Work task -
A verbatim reproduction of the lines below, from the line containing "shape_skip : row_shape []" through the line containing "Definition endpoints_ok (s", both ends included, is the whole required output.

*** Data Section Begins ***

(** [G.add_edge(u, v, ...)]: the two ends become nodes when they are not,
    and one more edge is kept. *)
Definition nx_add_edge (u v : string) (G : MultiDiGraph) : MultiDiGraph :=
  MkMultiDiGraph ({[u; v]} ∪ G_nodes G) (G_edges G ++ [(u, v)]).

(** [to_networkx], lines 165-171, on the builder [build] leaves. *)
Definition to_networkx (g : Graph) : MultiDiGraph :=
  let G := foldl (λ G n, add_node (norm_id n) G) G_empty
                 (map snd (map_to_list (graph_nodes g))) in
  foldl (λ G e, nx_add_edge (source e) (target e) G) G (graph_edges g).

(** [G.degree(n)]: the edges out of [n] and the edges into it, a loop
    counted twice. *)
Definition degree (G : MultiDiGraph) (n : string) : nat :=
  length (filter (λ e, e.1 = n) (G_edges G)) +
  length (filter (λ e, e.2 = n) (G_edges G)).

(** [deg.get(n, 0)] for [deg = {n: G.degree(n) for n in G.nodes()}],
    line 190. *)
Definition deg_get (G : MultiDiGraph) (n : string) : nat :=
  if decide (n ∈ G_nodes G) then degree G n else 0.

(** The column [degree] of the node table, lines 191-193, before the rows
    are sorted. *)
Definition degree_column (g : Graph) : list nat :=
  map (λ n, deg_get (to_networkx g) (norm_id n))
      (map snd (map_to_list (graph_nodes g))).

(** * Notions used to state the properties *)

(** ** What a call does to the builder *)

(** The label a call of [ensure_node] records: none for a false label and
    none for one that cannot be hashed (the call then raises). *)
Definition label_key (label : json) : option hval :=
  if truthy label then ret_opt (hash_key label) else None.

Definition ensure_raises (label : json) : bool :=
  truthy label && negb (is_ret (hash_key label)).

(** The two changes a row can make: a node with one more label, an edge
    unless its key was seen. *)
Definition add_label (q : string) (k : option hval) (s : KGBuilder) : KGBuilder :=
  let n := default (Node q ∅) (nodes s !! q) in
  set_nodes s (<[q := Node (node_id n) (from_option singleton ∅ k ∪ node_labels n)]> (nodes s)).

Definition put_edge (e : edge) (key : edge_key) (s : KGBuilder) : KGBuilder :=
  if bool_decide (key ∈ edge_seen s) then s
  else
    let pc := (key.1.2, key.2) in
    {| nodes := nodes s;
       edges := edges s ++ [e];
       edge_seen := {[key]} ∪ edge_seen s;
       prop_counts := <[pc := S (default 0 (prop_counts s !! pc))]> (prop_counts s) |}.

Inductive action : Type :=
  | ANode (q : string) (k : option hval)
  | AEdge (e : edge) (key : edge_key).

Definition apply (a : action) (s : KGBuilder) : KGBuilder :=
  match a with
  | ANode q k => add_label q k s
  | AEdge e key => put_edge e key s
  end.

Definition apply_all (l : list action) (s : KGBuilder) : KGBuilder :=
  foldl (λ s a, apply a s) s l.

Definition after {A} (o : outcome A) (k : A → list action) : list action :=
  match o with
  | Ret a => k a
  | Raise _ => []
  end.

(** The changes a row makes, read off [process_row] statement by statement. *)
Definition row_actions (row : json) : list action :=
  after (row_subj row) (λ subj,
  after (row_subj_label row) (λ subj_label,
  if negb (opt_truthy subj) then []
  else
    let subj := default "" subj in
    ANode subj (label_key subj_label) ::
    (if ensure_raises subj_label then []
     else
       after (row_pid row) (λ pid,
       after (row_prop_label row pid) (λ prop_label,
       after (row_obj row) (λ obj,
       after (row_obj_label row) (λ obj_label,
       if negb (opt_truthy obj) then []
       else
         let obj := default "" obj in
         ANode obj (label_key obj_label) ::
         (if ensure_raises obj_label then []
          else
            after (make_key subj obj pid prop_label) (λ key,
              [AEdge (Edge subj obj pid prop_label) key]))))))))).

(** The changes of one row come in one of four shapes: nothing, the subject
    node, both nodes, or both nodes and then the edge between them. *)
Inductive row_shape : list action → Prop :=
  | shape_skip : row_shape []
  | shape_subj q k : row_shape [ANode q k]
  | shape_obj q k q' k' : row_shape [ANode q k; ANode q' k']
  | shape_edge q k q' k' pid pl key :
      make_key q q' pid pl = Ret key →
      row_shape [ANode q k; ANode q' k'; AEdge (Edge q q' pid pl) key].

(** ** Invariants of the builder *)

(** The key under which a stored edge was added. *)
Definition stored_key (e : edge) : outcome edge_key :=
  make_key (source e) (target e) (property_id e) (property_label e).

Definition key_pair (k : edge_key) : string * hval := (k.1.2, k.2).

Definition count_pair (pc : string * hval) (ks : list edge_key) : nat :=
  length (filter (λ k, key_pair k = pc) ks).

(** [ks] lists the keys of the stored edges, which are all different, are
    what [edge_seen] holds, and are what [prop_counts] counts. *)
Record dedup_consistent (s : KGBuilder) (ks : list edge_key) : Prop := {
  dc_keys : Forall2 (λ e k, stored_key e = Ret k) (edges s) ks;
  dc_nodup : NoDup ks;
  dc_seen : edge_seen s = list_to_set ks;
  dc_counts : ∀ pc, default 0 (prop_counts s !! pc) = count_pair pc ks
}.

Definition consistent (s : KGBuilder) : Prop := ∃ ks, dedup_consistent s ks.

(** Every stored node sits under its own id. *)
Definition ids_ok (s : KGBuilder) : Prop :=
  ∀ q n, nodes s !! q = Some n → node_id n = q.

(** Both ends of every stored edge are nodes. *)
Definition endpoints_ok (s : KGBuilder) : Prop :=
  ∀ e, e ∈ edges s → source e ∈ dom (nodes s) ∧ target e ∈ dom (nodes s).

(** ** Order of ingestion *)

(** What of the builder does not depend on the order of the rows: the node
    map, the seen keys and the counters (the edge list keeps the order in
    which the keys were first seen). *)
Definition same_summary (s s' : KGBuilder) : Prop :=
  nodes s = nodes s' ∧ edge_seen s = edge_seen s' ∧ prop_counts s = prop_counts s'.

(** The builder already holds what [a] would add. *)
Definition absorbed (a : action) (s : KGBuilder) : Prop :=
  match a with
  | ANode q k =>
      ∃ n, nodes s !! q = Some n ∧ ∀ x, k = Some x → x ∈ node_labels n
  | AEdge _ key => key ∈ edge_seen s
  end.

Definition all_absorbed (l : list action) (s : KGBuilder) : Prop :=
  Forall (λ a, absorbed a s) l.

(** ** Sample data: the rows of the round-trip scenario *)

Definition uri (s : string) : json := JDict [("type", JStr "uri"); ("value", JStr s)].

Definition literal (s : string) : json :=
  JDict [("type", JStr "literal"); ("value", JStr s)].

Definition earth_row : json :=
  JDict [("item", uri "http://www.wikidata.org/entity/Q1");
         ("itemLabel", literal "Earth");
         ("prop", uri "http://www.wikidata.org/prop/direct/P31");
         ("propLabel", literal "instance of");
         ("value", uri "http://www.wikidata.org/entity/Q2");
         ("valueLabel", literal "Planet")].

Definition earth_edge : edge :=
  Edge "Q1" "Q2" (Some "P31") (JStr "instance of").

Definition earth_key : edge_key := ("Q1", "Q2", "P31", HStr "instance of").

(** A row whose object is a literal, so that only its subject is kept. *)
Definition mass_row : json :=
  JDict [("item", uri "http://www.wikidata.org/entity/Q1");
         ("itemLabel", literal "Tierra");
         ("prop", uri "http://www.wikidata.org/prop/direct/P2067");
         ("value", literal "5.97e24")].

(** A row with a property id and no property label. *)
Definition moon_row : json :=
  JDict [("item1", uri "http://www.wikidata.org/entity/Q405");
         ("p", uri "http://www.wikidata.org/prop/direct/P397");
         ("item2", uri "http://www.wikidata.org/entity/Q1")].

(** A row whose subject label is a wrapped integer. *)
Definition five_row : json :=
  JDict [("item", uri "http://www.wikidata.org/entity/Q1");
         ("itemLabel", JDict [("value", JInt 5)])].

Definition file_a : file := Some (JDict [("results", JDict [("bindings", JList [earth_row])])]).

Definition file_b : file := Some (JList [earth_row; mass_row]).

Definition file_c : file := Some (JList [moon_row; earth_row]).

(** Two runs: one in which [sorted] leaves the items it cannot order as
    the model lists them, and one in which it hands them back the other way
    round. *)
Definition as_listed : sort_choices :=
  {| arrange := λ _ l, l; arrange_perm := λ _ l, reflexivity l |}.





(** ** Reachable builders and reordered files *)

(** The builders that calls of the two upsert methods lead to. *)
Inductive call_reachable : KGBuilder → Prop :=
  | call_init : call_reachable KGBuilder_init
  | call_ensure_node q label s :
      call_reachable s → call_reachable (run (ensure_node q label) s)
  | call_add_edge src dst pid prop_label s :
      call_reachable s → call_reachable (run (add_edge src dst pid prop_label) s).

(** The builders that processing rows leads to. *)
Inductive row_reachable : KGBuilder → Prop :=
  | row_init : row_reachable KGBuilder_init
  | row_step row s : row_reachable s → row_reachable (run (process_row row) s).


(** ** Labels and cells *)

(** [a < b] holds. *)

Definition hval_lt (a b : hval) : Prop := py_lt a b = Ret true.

*** Data Section Ends ***
*** Data Section Begins ***

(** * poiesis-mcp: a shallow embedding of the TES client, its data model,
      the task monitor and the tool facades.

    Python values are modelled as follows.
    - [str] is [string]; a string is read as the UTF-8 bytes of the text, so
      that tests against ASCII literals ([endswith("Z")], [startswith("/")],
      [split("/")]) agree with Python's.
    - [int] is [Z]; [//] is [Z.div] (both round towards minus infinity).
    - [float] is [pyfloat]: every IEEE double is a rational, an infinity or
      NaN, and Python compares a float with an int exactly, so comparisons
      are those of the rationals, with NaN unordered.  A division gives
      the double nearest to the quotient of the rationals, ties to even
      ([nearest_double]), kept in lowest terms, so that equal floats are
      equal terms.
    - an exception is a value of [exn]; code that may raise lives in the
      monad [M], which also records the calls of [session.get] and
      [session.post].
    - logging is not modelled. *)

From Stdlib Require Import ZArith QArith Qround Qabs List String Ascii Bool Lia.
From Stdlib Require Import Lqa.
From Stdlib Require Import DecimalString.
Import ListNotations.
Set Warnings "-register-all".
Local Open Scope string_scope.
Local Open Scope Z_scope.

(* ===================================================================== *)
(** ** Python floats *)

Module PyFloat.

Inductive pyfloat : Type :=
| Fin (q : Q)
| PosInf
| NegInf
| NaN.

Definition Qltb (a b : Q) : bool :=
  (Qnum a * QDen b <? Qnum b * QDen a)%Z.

*** Data Section Ends ***
*** Data Section Begins ***

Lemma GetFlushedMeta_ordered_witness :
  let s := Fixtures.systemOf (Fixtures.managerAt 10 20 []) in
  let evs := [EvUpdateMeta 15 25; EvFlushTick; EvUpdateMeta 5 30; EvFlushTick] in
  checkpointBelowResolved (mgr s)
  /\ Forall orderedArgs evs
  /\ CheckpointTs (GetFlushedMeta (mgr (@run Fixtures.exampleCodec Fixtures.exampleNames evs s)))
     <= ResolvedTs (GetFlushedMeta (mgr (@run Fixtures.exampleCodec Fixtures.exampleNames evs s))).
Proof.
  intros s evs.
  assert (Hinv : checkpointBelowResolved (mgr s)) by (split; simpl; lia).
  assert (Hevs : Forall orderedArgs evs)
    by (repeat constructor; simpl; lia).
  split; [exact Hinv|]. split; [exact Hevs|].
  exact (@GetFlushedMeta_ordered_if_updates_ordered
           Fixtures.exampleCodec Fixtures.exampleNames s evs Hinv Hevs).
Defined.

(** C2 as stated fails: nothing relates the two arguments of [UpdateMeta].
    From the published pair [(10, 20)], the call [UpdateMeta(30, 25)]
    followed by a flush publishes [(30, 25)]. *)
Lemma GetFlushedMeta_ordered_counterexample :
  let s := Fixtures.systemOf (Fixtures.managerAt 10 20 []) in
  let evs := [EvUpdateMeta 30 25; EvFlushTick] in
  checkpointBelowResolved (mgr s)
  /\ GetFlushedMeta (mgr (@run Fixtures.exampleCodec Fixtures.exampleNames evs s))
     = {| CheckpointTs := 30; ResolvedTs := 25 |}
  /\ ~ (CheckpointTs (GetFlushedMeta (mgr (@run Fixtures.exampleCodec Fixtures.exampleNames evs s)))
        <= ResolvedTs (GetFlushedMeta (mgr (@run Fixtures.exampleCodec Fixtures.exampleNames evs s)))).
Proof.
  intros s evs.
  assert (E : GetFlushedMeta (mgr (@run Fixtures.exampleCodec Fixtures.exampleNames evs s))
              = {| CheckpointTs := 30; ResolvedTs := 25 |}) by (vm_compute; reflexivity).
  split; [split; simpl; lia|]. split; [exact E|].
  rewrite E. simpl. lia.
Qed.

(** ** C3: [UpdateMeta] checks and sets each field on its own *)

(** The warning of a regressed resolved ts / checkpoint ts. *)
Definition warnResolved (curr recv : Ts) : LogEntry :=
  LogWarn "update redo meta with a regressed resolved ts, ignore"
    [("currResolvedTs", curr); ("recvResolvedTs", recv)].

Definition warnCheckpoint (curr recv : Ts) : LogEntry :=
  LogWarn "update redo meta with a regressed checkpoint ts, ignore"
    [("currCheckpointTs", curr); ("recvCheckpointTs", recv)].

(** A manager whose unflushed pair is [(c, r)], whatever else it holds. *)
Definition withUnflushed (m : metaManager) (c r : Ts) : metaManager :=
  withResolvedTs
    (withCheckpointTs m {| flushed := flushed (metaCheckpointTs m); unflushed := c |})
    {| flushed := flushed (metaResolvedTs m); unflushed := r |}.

*** Data Section Ends ***

Expected output -
  | shape_skip : row_shape []
  | shape_subj q k : row_shape [ANode q k]
  | shape_obj q k q' k' : row_shape [ANode q k; ANode q' k']
  | shape_edge q k q' k' pid pl key :
      make_key q q' pid pl = Ret key →
      row_shape [ANode q k; ANode q' k'; AEdge (Edge q q' pid pl) key].

(** ** Invariants of the builder *)

(** The key under which a stored edge was added. *)
Definition stored_key (e : edge) : outcome edge_key :=
  make_key (source e) (target e) (property_id e) (property_label e).

Definition key_pair (k : edge_key) : string * hval := (k.1.2, k.2).

Definition count_pair (pc : string * hval) (ks : list edge_key) : nat :=
  length (filter (λ k, key_pair k = pc) ks).

(** [ks] lists the keys of the stored edges, which are all different, are
    what [edge_seen] holds, and are what [prop_counts] counts. *)
Record dedup_consistent (s : KGBuilder) (ks : list edge_key) : Prop := {
  dc_keys : Forall2 (λ e k, stored_key e = Ret k) (edges s) ks;
  dc_nodup : NoDup ks;
  dc_seen : edge_seen s = list_to_set ks;
  dc_counts : ∀ pc, default 0 (prop_counts s !! pc) = count_pair pc ks
}.

Definition consistent (s : KGBuilder) : Prop := ∃ ks, dedup_consistent s ks.

(** Every stored node sits under its own id. *)
Definition ids_ok (s : KGBuilder) : Prop :=
  ∀ q n, nodes s !! q = Some n → node_id n = q.

(** Both ends of every stored edge are nodes. *)
Definition endpoints_ok (s : KGBuilder) : Prop :=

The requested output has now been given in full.